(* ===== verification/Authorization.v ===== *)
(** * Authorization of Raft traffic (src/raft/network/authorization.rs, authorization/)

    One coherent view of what a peer may send: the checks on votes, logs and
    memberships, the replay of replicated entries over the local history, the
    checks on a transferred snapshot, and the construction of the view from the
    local admission and the committed state. *)

From S2P Require Import Prelude Text Io Replica Openraft Admission Types VipLogic State StoreMembership.
From S2P Require Import StateMachine LogStore Config Fingerprint Controller Request.
Local Open Scope kaf_scope.

(** The [anyhow] errors of this layer; a replication conflict is told apart. *)
Inductive NetError :=
| ReplicationConflict
| Refused (reason : string).

(** [?] on a [Result<_, AdmissionDenied>]. *)
Definition denied {A} (r : Result A AdmissionDenied) : Result A NetError :=
  match r with Ok a => Ok a | Err e => Err (Refused (denied_reason e)) end.

(** A [for] loop whose body may return an error. *)
Fixpoint for_each {A E} (f : A → Result unit E) (l : list A) : Result unit E :=
  match l with [] => Ok tt | x :: l => f x ;? for_each f l end.

(** The node table of a membership: the configured address of every member. *)
Definition resolve (table : N → option Text) (ids : gset ReplicaId) : option (gmap ReplicaId Text) :=
  list_to_map <$> mapM (λ id, (id,.) <$> table (physical_id id)) (btree_keys ids).

Lemma resolve_dom table ids ns : resolve table ids = Some ns → dom ns = ids.
Proof.
  unfold resolve. destruct (mapM _ _) as [l|] eqn:Hl; [|done]. intros [= <-].
  rewrite dom_list_to_map_L. apply mapM_Some in Hl. apply set_eq. intros r.
  rewrite elem_of_list_to_set, <- elem_of_btree_keys.
  enough (l.*1 = btree_keys ids) as -> by done.
  induction Hl as [|x y k l Hx _ IH]; [done|]. cbn. rewrite IH. f_equal.
  by destruct (table (physical_id x)); simplify_option_eq.
Qed.

(** [max_by_key(|log| log.index)]: the last of the maximal elements. *)
Definition max_by_index (ls : list LogId) : option LogId :=
  foldl (λ best l, match best with
                   | Some b => if (index l <? index b)%N then Some b else Some l
                   | None => Some l
                   end) None ls.

Section authorization.
Context {O : Openraft}.
(** C7: an address is added only under full authorization.  If a turn binds the
    VIP, effects are armed (from before, or because the replay just reached the
    committed frontier), the worker holds a fresh acquisition permit, the local
    health was not lost since the turn began, the sampled committed state names
    this node as the holder and its handoff fence is open, and the wait for a
    predecessor that never confirmed its release is over. *)
Theorem bind_is_authorized w t i p :
  BindKernel i p ∈ (turn w t).2 →
  (vip_effects_armed (memory w) = true ∨
   startup_effects_may_arm (turn_leader t) (turn_last_applied t) (turn_committed t) = true) ∧
  acquire (turn_freshness t) (turn_leader t) (acquire_at t) = Some p ∧
  continuity_check (turn_health t) (turn_observed t) = true ∧
  ∃ s a, second_sample t = Some s ∧ vip_assignments s !! addr vip = Some a ∧ holder a = node_id ∧
    (activation_tick a ≤ latest_probe_tick s)%N ∧
    (activated_generations (memory w) !! addr vip = Some (generation a) ∨
     ∀ q, previous_holder a = Some q → previous_holder_released a = true ∨
       is_node_probe_fresh q (node_probe_ticks s) (latest_probe_tick s) (stale_missed_probes s) = false) ∧
    (ready (takeover_delay (memory w))
       (mkReadyCall (addr vip) node_id (Some a) (node_probe_ticks s) (latest_probe_tick s) (stale_missed_probes s)
          (activated_generations (memory w) !! addr vip) (ready_at t) (ready_elapsed_at t))).2 = true.
Proof.
  intros Hin. destruct (arm_memory w t) as (Hact & Hdelay & _).
  destruct (turn_cases w t) as [[_ Ht]|[_ Ht]]; rewrite Ht in Hin.
  - destruct (cleanup_effects (observed w t) t) as [_ [He|(a & He & _)]]; rewrite He in Hin; set_solver.
  - destruct (attempt_effects (observe vip iface node_id (arm w t) t) t)
      as [He|(p' & i' & c & rest & Hc & Hpol & Hready & He & Hrest)]; rewrite He in Hin;
      [by apply not_elem_of_nil in Hin|].
    apply elem_of_cons in Hin as [[= -> ->]|Hin]; [|by destruct (Hrest _ Hin) as [|[|[f ?]]]].
    apply candidate_inv in Hc as (Harm & Hcont & Hacq & s & Hs & -> & ->).
    rewrite observe_memory in *. rewrite Hact, Hdelay in *.
    cbn [capture bind_policy] in Hpol. apply should_bind_inv in Hpol as (a & Ha & _ & Hh & Htick & Hfence).
    rewrite Ha in Hready. split_and!; [by apply arm_armed|done..|]. exists s, a. by split_and!.
Qed.

(** ** Releasing *)

Lemma should_publish_inv a m u :
  should_publish_release a node_id (addr vip) m u = true →
  u = true ∧ previous_holder a = Some node_id ∧ previous_holder_released a = false ∧
  m !! addr vip ≠ Some (generation a).
Proof.
  unfold should_publish_release. rewrite !andb_true_iff, !negb_true_iff, bool_decide_eq_true, bool_decide_eq_false.
  intros [[[]]]; by split_and!.
Qed.
(** The request to one issuer in [collect_grants]. *)
Definition request_grant (req : AdmissionRequest) (target : ReplicaId) : task ReceivedGrant :=
  if bool_decide (target = local) then
    entropy ← perform Entropy;
    binding ← of_option entropy "admission driver entropy unavailable";
    record ← of_denied (sign hmac encode (cluster_secret cfg) 10 local local binding req);
    response ← timed "local admission grant timed out" (dispatch local binding record);
    of_denied (authenticate hmac encode (cluster_secret cfg) local local binding req response)
  else attempt_ev (AdmissionRpc target req).

(** [collect_grants]. *)
Definition gather_grants (r : AdmissionRound) (targets : gset ReplicaId) (reject_invalid : bool)
  : task (list ReceivedGrant) :=
  concurrently (btree_keys targets) (request_grant (round_request r))
    (λ e, reject_invalid && bool_decide (failure_kind e = PublicationRejected)).

(** [install]. *)
Definition install (r : AdmissionRound) (grants : list ReceivedGrant) (bootstrap : option PreparedJoin)
  : task InstalledAdmission :=
  completed ← perform (Complete r grants);
  v ← of_result completed.2;
  require (bootstrap_matches v bootstrap) "bootstrap differs from quorum-verified operation";;
  session ← attempt_ev (Accept v);
  mret (mkInstalledAdmission session (verified_deadline v) (round_started completed.1) (round_request completed.1)).

(** [route]: the leader is found by redirection among [peers]; no peer is asked twice. *)
Fixpoint route_from (fuel : nat) (a : ManagementAction) (candidates : gset ReplicaId) (pending : list ReplicaId)
    (visited : gset ReplicaId) : task ManagementResult :=
  match fuel, pending with
  | S fuel, peer :: pending =>
      if bool_decide (peer ∈ visited) then route_from fuel a candidates pending visited
      else
        response ← outcome (if bool_decide (peer = local) then timed "local management timed out" (manage peer a)
                            else attempt_ev (ManagementRpc peer a));
        match response with
        | Ok (Redirect target) =>
            route_from fuel a candidates
              (if bool_decide (target ∈ candidates) then target :: pending else pending) ({[peer]} ∪ visited)
        | Ok result => mret result
        | Err e =>
            if match a with ActProgress p => bool_decide (is_Some (healthy p)) | _ => false end
               && bool_decide (failure_kind e = PublicationRejected)
            then fail e
            else route_from fuel a candidates pending ({[peer]} ∪ visited)
        end
  | _, _ => fail (Unreachable "no reachable admitted leader completed management operation")
  end.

### Activity
Starting at the first line of the listing, retype every line up to and including the one with "One coherent view".

### Result
(* ===== verification/Authorization.v ===== *)
(** * Authorization of Raft traffic (src/raft/network/authorization.rs, authorization/)

    One coherent view of what a peer may send: the checks on votes, logs and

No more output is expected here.